At the start of this lab, we asked you to turn off ASLR to make your exploits feasible. If enabled, ASLR will make exploiting a buffer overflow really hard since the position of the stack is changed on each execution. To give you an idea of what that looks like, we will simulate ASLR, but not really turn it on.

This part is very similar to part 3. However, the stack position is randomly changed every time you run this code. Try it out in gdb and check out the start of the vulnerable_fn’s stack, it should change on every run. The caveat is, unlike ASLR, we are only modifying the stack position by a bounded random offset.

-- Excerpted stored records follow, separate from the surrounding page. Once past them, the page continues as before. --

(** ** Verifier *)

(** C3: when the record found has a string [expires_at] that
    [datetime.fromisoformat] cannot parse, verify-otp never succeeds and
    leaves the store unchanged; on a record not yet consumed it fails with
    [CodeExpired] for the empty string and with an uncaught [TypeError]
    (HTTP 500) for any other string. *)
Theorem verify_unparseable_expiry_fails
    (fromisoformat : string -> option (bool * Z)) (docs : list OtpDoc)
    (body : VerifyOtpRequest) (now : Z) (token s : string) (d : OtpDoc)
    (Hfind : verify_lookup docs body = Some d)
    (Hexp : otp_expires_at d = Some (PyStr s))
    (Hparse : fromisoformat s = None) :
  exists e, verify_otp fromisoformat (Some docs) body now token = (Some docs, inl e) /\
    (truthy (dict_get (otp_consumed d)) = false ->
     (s = EmptyString /\ e = CodeExpired) \/ (s <> EmptyString /\ e = InternalError)).
Proof.
  unfold verify_otp. rewrite Hfind. unfold verify_check.
  destruct (truthy (dict_get (otp_consumed d))) eqn:Ec.
  - exists CodeAlreadyUsed. split; [reflexivity|discriminate].
  - rewrite Hexp. simpl. rewrite Hparse. simpl.
    destruct (String.eqb_spec s EmptyString) as [->|Hne]; simpl.
    + exists CodeExpired. auto.
    + exists InternalError. auto.
Qed.

Lemma verify_unparseable_expiry_fails_witness :
  exists e,
    verify_otp (fun _ => None) (Some [sample_doc (Some (PyBool false)) (Some (PyStr "garbage"))])
      sample_request 0 "token"%string
    = (Some [sample_doc (Some (PyBool false)) (Some (PyStr "garbage"))], inl e) /\
    (truthy (dict_get (otp_consumed (sample_doc (Some (PyBool false)) (Some (PyStr "garbage")))))
       = false ->
     ("garbage"%string = EmptyString /\ e = CodeExpired) \/
     ("garbage"%string <> EmptyString /\ e = InternalError)).
Proof.
  apply (verify_unparseable_expiry_fails (fun _ => None)
           [sample_doc (Some (PyBool false)) (Some (PyStr "garbage"))] sample_request
           0 "token"%string "garbage"
           (sample_doc (Some (PyBool false)) (Some (PyStr "garbage"))));
    reflexivity.
Defined.

(** C10: when the record found is not consumed and its [expires_at] is
    missing, [None] or another falsy value (empty string, [False], [0]),
    verify-otp fails with [CodeExpired] and leaves the store unchanged. *)
Theorem verify_missing_expiry_expired
    (fromisoformat : string -> option (bool * Z))
    (Hempty : fromisoformat EmptyString = None)
    (docs : list OtpDoc) (body : VerifyOtpRequest) (now : Z) (token : string) (d : OtpDoc)
    (Hfind : verify_lookup docs body = Some d)
    (Hcons : truthy (dict_get (otp_consumed d)) = false)
    (Hexp : truthy (dict_get (otp_expires_at d)) = false) :
  verify_otp fromisoformat (Some docs) body now token = (Some docs, inl CodeExpired).
Proof.
  unfold verify_otp. rewrite Hfind. unfold verify_check. rewrite Hcons.
  destruct (dict_get (otp_expires_at d)) as [| b | z | s | aw t] eqn:E;
    simpl in Hexp |- *; try reflexivity.
  - rewrite Hexp. reflexivity.
  - rewrite Hexp. reflexivity.
  - apply negb_false_iff, String.eqb_eq in Hexp. subst s.
    rewrite Hempty. reflexivity.
  - discriminate.
Qed.

Lemma verify_missing_expiry_expired_witness :
  verify_otp (fun _ => None) (Some [sample_doc (Some (PyBool false)) None])
    sample_request 0 "token"%string
  = (Some [sample_doc (Some (PyBool false)) None], inl CodeExpired).
Proof.
  apply (verify_missing_expiry_expired (fun _ => None) eq_refl
           [sample_doc (Some (PyBool false)) None] sample_request 0 "token"%string
           (sample_doc (Some (PyBool false)) None)); reflexivity.
Defined.

(** C9: a successful verify-otp call rewrites exactly one record, changing
    only [consumed] (to [True]) and [updated_at] (to the current time);
    failed verify-otp calls leave the store as it was, and send-otp only
    appends: no record is deleted. *)
Theorem verify_success_frame (fromisoformat : string -> option (bool * Z))
    (db db' : Db) (body : VerifyOtpRequest) (now : Z) (token : string)
    (resp : VerifyOtpResponse)
    (Hok : verify_otp fromisoformat db body now token = (db', inr resp)) :
  (exists pre x post x',
     db = Some (pre ++ x :: post) /\ db' = Some (pre ++ x' :: post) /\
     otp_id x' = otp_id x /\ otp_identifier x' = otp_identifier x /\
     otp_via x' = otp_via x /\ otp_code x' = otp_code x /\
     otp_expires_at x' = otp_expires_at x /\ otp_created_at x' = otp_created_at x /\
     otp_consumed x' = Some (PyBool true) /\
     otp_updated_at x' = Some (PyDatetime true now)) /\
  (forall db0 body0 now0 token0 e db1,
     verify_otp fromisoformat db0 body0 now0 token0 = (db1, inl e) -> db1 = db0) /\
  (forall docs body0 uuid_int now0,
     exists ext, fst (send_otp (Some docs) body0 uuid_int now0) = Some (docs ++ ext)).
Proof.
  split; [|split].
  - unfold verify_otp in Hok. destruct db as [docs|]; [|discriminate].
    destruct (verify_lookup docs body) as [d|] eqn:Hf; [|discriminate].
    destruct (verify_check fromisoformat d now); [discriminate|].
    injection Hok as <- _.
    destruct (find_one_In _ _ _ Hf) as [Hin _].
    destruct (update_one_split docs (otp_id d) now (in_map otp_id _ _ Hin))
      as [pre [x [post [-> [_ Hu]]]]].
    exists pre, x, post, (mark_consumed x now). rewrite Hu.
    repeat split; reflexivity.
  - intros db0 body0 now0 token0 e db1. unfold verify_otp.
    destruct db0 as [docs|]; [|congruence].
    destruct (verify_lookup docs body0) as [d|]; [|congruence].
    destruct (verify_check fromisoformat d now0); congruence.
  - intros docs body0 uuid_int now0. unfold send_otp.
    destruct (negb _); simpl.
    + exists []. rewrite app_nil_r. reflexivity.
    + eexists. reflexivity.
Qed.

Lemma verify_success_frame_witness :
  exists pre x post x',
    Some [sample_doc (Some (PyBool false)) (Some (PyDatetime true 600000000))]
      = Some (pre ++ x :: post) /\
    Some [mark_consumed (sample_doc (Some (PyBool false)) (Some (PyDatetime true 600000000))) 5]
      = Some (pre ++ x' :: post) /\
    otp_id x' = otp_id x /\ otp_identifier x' = otp_identifier x /\
    otp_via x' = otp_via x /\ otp_code x' = otp_code x /\
    otp_expires_at x' = otp_expires_at x /\ otp_created_at x' = otp_created_at x /\
    otp_consumed x' = Some (PyBool true) /\
    otp_updated_at x' = Some (PyDatetime true 5).
Proof.
  apply (verify_success_frame (fun _ => None)
           (Some [sample_doc (Some (PyBool false)) (Some (PyDatetime true 600000000))])
           (Some [mark_consumed (sample_doc (Some (PyBool false))
                                   (Some (PyDatetime true 600000000))) 5])
           sample_request 5 "token"%string {| verified_token := "token" |}).
  reflexivity.
Defined.

(** C4 (counterexample): two verify-otp requests for the same valid,
    unconsumed code both succeed when both lookups run before either
    update: there is no single winner. *)
Lemma verify_concurrent_both_win :
  let docs := [sample_doc (Some (PyBool false)) (Some (PyDatetime true 600000000))] in
  let a := {| h_body := sample_request; h_now := 10; h_token := "tokA"; h_stage := VReady |} in
  let b := {| h_body := sample_request; h_now := 11; h_token := "tokB"; h_stage := VReady |} in
  match run2 (fun _ => None) [true; false; true; false] docs a b with
  | (_, a', b') => succeeded a' = true /\ succeeded b' = true
  end.
Proof. split; reflexivity. Qed.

Your job is to write an exploit that can open a root shell every time you run this program, despite the presence of our little randomization.

Submission

Create a python program, called part8.py, that prints the line you must pass as an argument to your part8 to cause the creation of a root shell. To test your code, use the following:

$ sudo ./part8 "$(python2 part8.py)"
#

Some Hints

In x86, the NOP instruction (opcode 0x90) can be used to simply advance the program counter without really doing anything else. You might find the NOP instructions very useful in this part. Maybe spraying some NOPs here and there would be a useful idea?

Submission

Submit all of your python (or any other scripting language) scripts to Gradescope. Do not submit your cookie file or any of the binaries.

Rubric

Part Points
Part 1 10
Part 2 10
Part 3 15
Part 4 20
Part 5 20
Part 6 or Part 7 or Part 8 25